Doctors have been going on for years about how Type 2 is caused by insulin resistance. But that isn't what they are finding now that they are looking at the genes associated with Type 2. Just last week an article about MODY and genetic diabetes that went out on the AP news wire featured a quote from a doctor at MIT saying that surprisingly, all the Type 2 genes they've found so far affect NOT insulin sensitivity but insulin secretion.
When your blood sugar goes way up, you become insulin resistant. High blood sugars do that. And you gain weight in the early stages of blood sugar dysregulation which will increase the insulin resistance. But your blood sugar doesn't go out of control in the first place unless it started out marginal and that may not happen unless you have some kind of initial secretory defect.
So it is much more complex than the oversimplified picture doctors learned in school years ago.
I am very insulin sensitive. Two units of Lantus are too much for me. I covered a big chunk of pastry today with 3 units of Novolog and was at 98 90 minutes later.
But even so, if I stop taking metformin my insulin need goes up 33% even if that means only 1 more unit, proportionally, it's a lot.
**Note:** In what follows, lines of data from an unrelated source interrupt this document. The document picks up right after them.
(** From [pc] on, the loop adds the scan of the remaining code. *)
Lemma codeBitmap_loop_spec code fuel : ∀ pc bits,
  0 ≤ pc → (length code - Z.to_nat pc ≤ fuel)%nat → zlen bits = zlen code / 8 + 5 → fresh bits pc →
  ∃ b', codeBitmap_loop fuel code pc bits = Ret b' ∧ zlen b' = zlen bits ∧
    (∀ i, 0 ≤ i < pc → bit b' i = bit bits i) ∧
    ∀ i, pc ≤ i < zlen code →
      Some (bit b' i) = push_data 0 (drop (Z.to_nat pc) code) !! (Z.to_nat i - Z.to_nat pc)%nat.
Proof.
  induction fuel as [|fuel IH]; intros pc bits Hpc Hfuel Hl Hf.
  { exists bits. do 2 (split; [done|]). split; [done|]. unfold zlen. lia. }
  cbn [codeBitmap_loop]. destruct (code !! Z.to_nat pc) as [op|] eqn:Eop.
  2:{ exists bits. do 3 (split; [done|]). apply lookup_ge_None in Eop. unfold zlen. lia. }
  pose proof (lookup_lt_Some _ _ _ Eop) as Hlt. rewrite (drop_S _ _ _ Eop). cbn [push_data].
  assert (∀ i, pc + 1 ≤ i → ∃ j, (Z.to_nat i - Z.to_nat pc)%nat = S j ∧ Z.of_nat j = i - pc - 1) as Hidx.
  { intros i Hi. exists (Z.to_nat (i - pc - 1)). lia. }
  assert (S (Z.to_nat pc) = Z.to_nat (pc + 1)) as HS by lia. rewrite HS in *.
  destruct ((op <? PUSH1) || (PUSH32 <? op)) eqn:Epush.
  - destruct (IH (pc + 1) bits) as (b' & E & L & K & R); [lia|lia|done|intros i Hi; apply Hf; lia|].
    exists b'. split; [done|]. split; [done|]. split; [intros i Hi; apply K; lia|]. intros i Hi.
    destruct (decide (i = pc)) as [->|Hne].
    + rewrite Nat.sub_diag. simpl. rewrite K, Hf by lia. done.
    + destruct (Hidx i ltac:(lia)) as (j & -> & Hj). cbn. rewrite R by lia. f_equal. lia.
  - apply orb_false_iff in Epush as [Ho1 Ho2]. apply Z.ltb_ge in Ho1, Ho2. unfold PUSH1, PUSH32 in *.
    set (n := op - 0x60 + 1) in *.
    destruct (set_push_adds n (pc + 1) bits (zlen code)) as (b1 & E1 & A1);
      [lia|unfold zlen; lia|done|intros i Hi; apply Hf; lia|]. rewrite E1. cbn [obind].
    destruct (IH (pc + 1 + n) b1) as (b' & E & L & K & R); [lia|lia|by rewrite (proj1 A1)| |].
    { eapply adds_fresh; [| | |exact A1]; [lia..|]. intros i Hi. apply Hf. lia. }
    exists b'. split; [done|]. split; [by rewrite L, (proj1 A1)|].
    assert (∀ i, 0 ≤ i < pc + 1 + n → bit b' i = bit bits i || ((pc + 1 <=? i) && (i <? pc + 1 + n))) as Hb.
    { intros i Hi. rewrite K by lia. apply (proj2 A1). lia. }
    split.
    { intros i Hi. rewrite Hb by lia. replace (pc + 1 <=? i) with false; [by rewrite orb_false_r|].
      symmetry. apply Z.leb_gt. lia. }
    intros i Hi. destruct (decide (i = pc)) as [->|Hne].
    { rewrite Nat.sub_diag. simpl. rewrite Hb, Hf by lia. do 2 f_equal. replace (pc + 1 <=? pc) with false; [done|].
      symmetry. apply Z.leb_gt. lia. }
    destruct (Hidx i ltac:(lia)) as (j & -> & Hj). cbn [lookup list_lookup].
    destruct (decide (i < pc + 1 + n)) as [Hin|Hout].
    + etrans; [|symmetry; apply push_data_skip; [lia|rewrite length_drop; unfold zlen in Hi; lia]].
      rewrite Hb by lia. do 2 f_equal.
      assert ((pc + 1 <=? i) = true ∧ (i <? pc + 1 + n) = true) as [-> ->];
        [|by rewrite orb_true_r]. rewrite Z.leb_le, Z.ltb_lt. lia.
    + etrans; [|symmetry; apply push_data_drop; lia]. rewrite R by lia.
      rewrite drop_drop. f_equal; [lia|]. do 2 f_equal. lia.
Qed.

Lemma codeSegment_bit bits pos :
  0 ≤ pos → pos / 8 < zlen bits → codeSegment bits pos = Ret (negb (bit bits pos)).
Proof.
  intros Hp Hl. assert (0 ≤ pos / 8) by (apply Z.div_pos; lia).
  unfold codeSegment, bit. destruct (bits !! Z.to_nat (pos / 8)) as [b|] eqn:E.
  2:{ apply lookup_ge_None in E. unfold zlen in Hl. lia. }
  f_equal. change (default 0 (Some b)) with b. pose proof (Z.mod_pos_bound pos 8 ltac:(lia)).
  replace (Z.shiftr 128 (pos mod 8)) with (Z.shiftl 1 (7 - pos mod 8)).
  2:{ apply (align_cases pos (λ m, Z.shiftl 1 (7 - m) = Z.shiftr 128 m)). repeat constructor. }
  destruct (Z.testbit b (7 - pos mod 8)) eqn:T; simpl.
  - apply Z.eqb_neq. intros E0. apply (f_equal (λ z, Z.testbit z (7 - pos mod 8))) in E0.
    rewrite Z.land_spec, T, Z.shiftl_spec, Z.sub_diag, Z.bits_0 in E0 by lia. done.
  - apply Z.eqb_eq, Z.bits_inj'. intros i Hi. rewrite Z.land_spec, Z.shiftl_spec, Z.bits_0 by lia.
    destruct (decide (i = 7 - pos mod 8)) as [->|Hne]; [by rewrite T|].
    destruct (decide (i < 7 - pos mod 8)).
    + rewrite (Z.testbit_neg_r 1) by lia. apply andb_false_r.
    + rewrite (testbit_small 1 1) by lia. apply andb_false_r.
Qed.

Lemma fresh_zeros n : fresh (replicate n 0) 0.
Proof.
  intros i Hi. unfold bit. destruct (replicate n 0 !! Z.to_nat (i / 8)) as [b|] eqn:E.
  - apply lookup_replicate in E as [-> _]. apply Z.bits_0.
  - apply Z.bits_0.
Qed.

(** ** Claims *)

(** C23: the word-at-a-time jump-destination analysis never indexes out of its
    bit vector, whatever push ends the code, and classifies every byte of the
    code as the byte-by-byte scan does: opcode or push data. *)
Theorem codeBitmap_is_scan code :
  ∃ bits, codeBitmap code = Ret bits ∧
    ∀ pos, 0 ≤ pos < zlen code →
      ∃ data, push_data 0 code !! Z.to_nat pos = Some data ∧ codeSegment bits pos = Ret (negb data).
Proof.
  unfold codeBitmap, codeBitmapInternal. pose proof (zlen_nonneg code).
  assert (0 ≤ zlen code / 8) by (apply Z.div_pos; lia).
  set (bits0 := replicate _ 0).
  assert (zlen bits0 = zlen code / 8 + 5) as Hl.
  { unfold zlen at 1, bits0. rewrite length_replicate. lia. }
  destruct (codeBitmap_loop_spec code (length code) 0 bits0) as (b' & E & L & _ & R);
    [lia|lia|done|apply fresh_zeros|].
  exists b'. split; [done|]. intros pos Hpos. specialize (R pos Hpos). rewrite drop_0, Nat.sub_0_r in R.
  exists (bit b' pos). split; [by symmetry|]. apply codeSegment_bit; [lia|].
  rewrite L, Hl. Z.to_euclidean_division_equations. lia.
Qed.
And even more important, without metformin even if my blood sugars are rock solid normal, I'll gain weight like crazy and that weight will be on my abdomen. So in a weird way, I am IR and insulin sensitive at the same time.
I think it will turn out that there are a lot more insulin sensitive type 2s out there than doctors ever realized, now that doctors are no longer waiting until a person is about to go blind and lose their toes to give them insulin.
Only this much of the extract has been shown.